Styke smacked the butt of his saber into the door, then his shoulder – again and again. It refused to budge, even with all his strength. He could feel his frustration and that sense of urgency growing, and he choked it down and returned to the saddle, backing Deshnar up to the door.

It took two mighty blows of Deshnar’s steel-shod hooves to splinter the door, and Styke dismounted once again to use his sword to clear the remaining fragments. He stepped inside, looking for Sirod.
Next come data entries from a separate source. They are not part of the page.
(* ===== verification/Parser.v ===== *)
(** * The SQL parser: db/sql_parser.go

    A recursive-descent parser over the bytes of the statement.  Its state is
    the position and the nesting depth; a method returns the state it leaves
    behind, also when it fails.  Recursion into a sub-expression passes through
    [enter], which bounds it by [maxExprDepth]: that bound is the fuel of the
    recursive functions.  Every round of a loop consumes input, so the length
    of the input, plus one for the round that fails, is the fuel of the loops. *)

From Stdlib Require Import ZArith Lia.
From Stdlib.Strings Require Import Byte.
From stdpp Require Import base list numbers.
From S2P Require Import Prelude GoLib Cell Row Sql.

Open Scope Z_scope.

Record Parser := MkParser { p_buf : bytes; p_pos : nat; p_depth : nat }.

Definition NewParser (s : bytes) : Parser := MkParser s 0 0.

Definition set_pos (p : Parser) (pos : nat) : Parser := MkParser (p_buf p) pos (p_depth p).
Definition set_depth (p : Parser) (depth : nat) : Parser := MkParser (p_buf p) (p_pos p) depth.

(** The input that is left, [p.buf[p.pos:]]. *)
Definition p_rest (p : Parser) : bytes := drop (p_pos p) (p_buf p).

(** ** Characters *)

Definition isSpace (ch : byte) : bool := existsb (fun c => bool_decide (ch = c)) [x09; x0a; x0b; x0c; x0d; x20].

Definition in_span (lo hi : Z) (n : Z) : bool := (lo <=? n) && (n <=? hi).

(** [ch|32] folds the upper-case letters. *)
Definition isAlpha (ch : byte) : bool := in_span 97 122 (Z.lor (b2z ch) 32).
Definition isDigit (ch : byte) : bool := in_span 48 57 (b2z ch).
Definition isNameStart (ch : byte) : bool := isAlpha ch || bool_decide (ch = x5f).
Definition isNameContinue (ch : byte) : bool := isAlpha ch || isDigit ch || bool_decide (ch = x5f).
Definition isSeparator (ch : byte) : bool := (b2z ch <? 128) && negb (isNameContinue ch).

(** ** Tokens *)

(** [for cur < len(buf) && f(buf[cur]) { cur++ }], counted from the position. *)
Fixpoint span (f : byte → bool) (s : bytes) : nat :=
  match s with
  | ch :: s => if f ch then S (span f s) else 0
  | [] => 0
  end.

Definition skipSpaces (p : Parser) : Parser := set_pos p (p_pos p + span isSpace (p_rest p)).

(** [strings.EqualFold] against an ASCII word of the same number of bytes: no
    longer UTF-8 sequence can fold to it, so the folding is that of ASCII. *)
Definition lower (ch : byte) : byte := if in_span 65 90 (b2z ch) then z2b (b2z ch + 32) else ch.
Definition EqualFold (s t : bytes) : bool := bytes_equal (map lower s) (map lower t).

Fixpoint keyword_loop (save : nat) (p : Parser) (kws : list bytes) : Parser * bool :=
  match kws with
  | [] => (p, true)
  | kw :: kws =>
      let p := skipSpaces p in
      if (length (p_buf p) <? p_pos p + length kw)%nat || negb (EqualFold (take (length kw) (p_rest p)) kw)
      then (set_pos p save, false)
      else match p_buf p !! (p_pos p + length kw)%nat with
           | Some ch => if negb (isSeparator ch) then (set_pos p save, false)
                        else keyword_loop save (set_pos p (p_pos p + length kw)) kws
           | None => keyword_loop save (set_pos p (p_pos p + length kw)) kws
           end
  end.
The bastard was alone now.

The museum had been built to replicate the ancient keeps of the Nine, and nowhere was that more apparent than in the front entry. The walls were thick stone, the ceilings fourteen feet high, and full suits of armor paraded along the length of the hallway like a king’s guard waiting at attention. The area was lit by gas lamps that had been crafted in bronze to resemble torch sconces. Styke had the distinct impression that this was what an architect thought a keep looked like, rather than an actual replica.

Styke continued down to the first door, glancing inside to find a long hall, lit similarly, with twenty-foot ceilings and walls covered in art. Pedestals with ancient busts marked the spots between each piece, and the shadows played long behind them. The hall appeared to end in thirty yards, so he moved on to the next doorway.

The second hall had a different motif – something distinctly more foreign, with ancient stone slabs and a dozen sarcophagi lining each wall. There were even bones on low platforms, and the room seemed to smell of sand. Styke moved on, focusing on putting one foot in front of the other to keep from stumbling, feeling his strength ebb with each step.